Stored records
○ ○ ○

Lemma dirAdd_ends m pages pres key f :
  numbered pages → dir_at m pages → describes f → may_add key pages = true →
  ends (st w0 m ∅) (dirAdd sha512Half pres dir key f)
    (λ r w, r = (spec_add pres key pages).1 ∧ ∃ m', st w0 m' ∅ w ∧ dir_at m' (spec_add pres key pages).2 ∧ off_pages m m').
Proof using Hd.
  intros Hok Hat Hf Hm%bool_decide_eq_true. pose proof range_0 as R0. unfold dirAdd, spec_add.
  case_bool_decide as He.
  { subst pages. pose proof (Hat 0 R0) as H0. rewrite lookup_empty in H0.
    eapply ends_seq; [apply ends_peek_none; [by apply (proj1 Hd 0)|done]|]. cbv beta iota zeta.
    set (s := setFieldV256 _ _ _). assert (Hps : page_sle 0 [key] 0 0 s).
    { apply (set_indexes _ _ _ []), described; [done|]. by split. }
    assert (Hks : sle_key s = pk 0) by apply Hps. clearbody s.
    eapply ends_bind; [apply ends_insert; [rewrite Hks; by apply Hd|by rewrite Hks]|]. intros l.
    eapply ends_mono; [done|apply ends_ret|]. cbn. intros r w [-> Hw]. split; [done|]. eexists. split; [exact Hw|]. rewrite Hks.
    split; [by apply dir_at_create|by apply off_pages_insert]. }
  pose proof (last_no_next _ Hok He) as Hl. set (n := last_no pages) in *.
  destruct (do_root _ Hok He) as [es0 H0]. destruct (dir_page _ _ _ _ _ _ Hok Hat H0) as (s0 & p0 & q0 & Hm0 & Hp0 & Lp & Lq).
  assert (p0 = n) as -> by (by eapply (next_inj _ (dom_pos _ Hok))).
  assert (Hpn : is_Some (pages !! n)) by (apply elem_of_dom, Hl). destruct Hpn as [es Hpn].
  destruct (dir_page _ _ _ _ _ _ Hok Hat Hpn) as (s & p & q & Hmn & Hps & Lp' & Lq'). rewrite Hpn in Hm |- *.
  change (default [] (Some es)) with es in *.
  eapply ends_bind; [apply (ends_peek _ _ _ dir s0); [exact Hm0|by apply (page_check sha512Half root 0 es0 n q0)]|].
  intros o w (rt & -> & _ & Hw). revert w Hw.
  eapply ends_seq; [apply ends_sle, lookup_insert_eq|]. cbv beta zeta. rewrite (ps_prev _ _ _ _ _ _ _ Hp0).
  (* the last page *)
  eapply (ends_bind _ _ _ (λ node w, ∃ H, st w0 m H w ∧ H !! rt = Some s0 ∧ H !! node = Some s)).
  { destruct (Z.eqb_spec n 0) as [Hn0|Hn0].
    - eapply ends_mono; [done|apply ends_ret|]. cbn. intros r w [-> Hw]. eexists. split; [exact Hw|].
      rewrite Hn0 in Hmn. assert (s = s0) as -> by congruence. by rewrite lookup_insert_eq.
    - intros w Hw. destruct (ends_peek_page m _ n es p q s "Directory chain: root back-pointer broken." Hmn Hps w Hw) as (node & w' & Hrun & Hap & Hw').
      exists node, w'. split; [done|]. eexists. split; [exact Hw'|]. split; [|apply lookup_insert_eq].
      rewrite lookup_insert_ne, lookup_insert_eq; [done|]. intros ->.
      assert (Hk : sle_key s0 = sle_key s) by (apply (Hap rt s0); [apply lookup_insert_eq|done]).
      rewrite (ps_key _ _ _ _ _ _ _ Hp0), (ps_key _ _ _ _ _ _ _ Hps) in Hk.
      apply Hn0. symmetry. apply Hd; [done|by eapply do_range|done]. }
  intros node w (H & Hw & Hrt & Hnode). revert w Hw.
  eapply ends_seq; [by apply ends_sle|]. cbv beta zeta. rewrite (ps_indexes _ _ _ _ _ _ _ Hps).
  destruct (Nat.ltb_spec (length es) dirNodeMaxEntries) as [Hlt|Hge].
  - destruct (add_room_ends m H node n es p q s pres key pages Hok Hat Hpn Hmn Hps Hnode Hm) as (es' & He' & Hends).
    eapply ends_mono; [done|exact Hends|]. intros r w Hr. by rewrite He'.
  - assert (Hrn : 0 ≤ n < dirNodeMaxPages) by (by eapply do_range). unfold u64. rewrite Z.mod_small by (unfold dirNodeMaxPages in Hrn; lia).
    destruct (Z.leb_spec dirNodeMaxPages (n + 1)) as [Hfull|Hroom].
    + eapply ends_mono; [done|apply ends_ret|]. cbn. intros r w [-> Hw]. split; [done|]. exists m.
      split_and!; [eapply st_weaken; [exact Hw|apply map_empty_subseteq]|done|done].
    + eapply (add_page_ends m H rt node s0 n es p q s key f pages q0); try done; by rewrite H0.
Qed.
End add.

○ ○ ○

What is needed » Please give the number of lines in the data above that contain the word "dirNodeMaxPages", with nothing else.

Exercise response » 2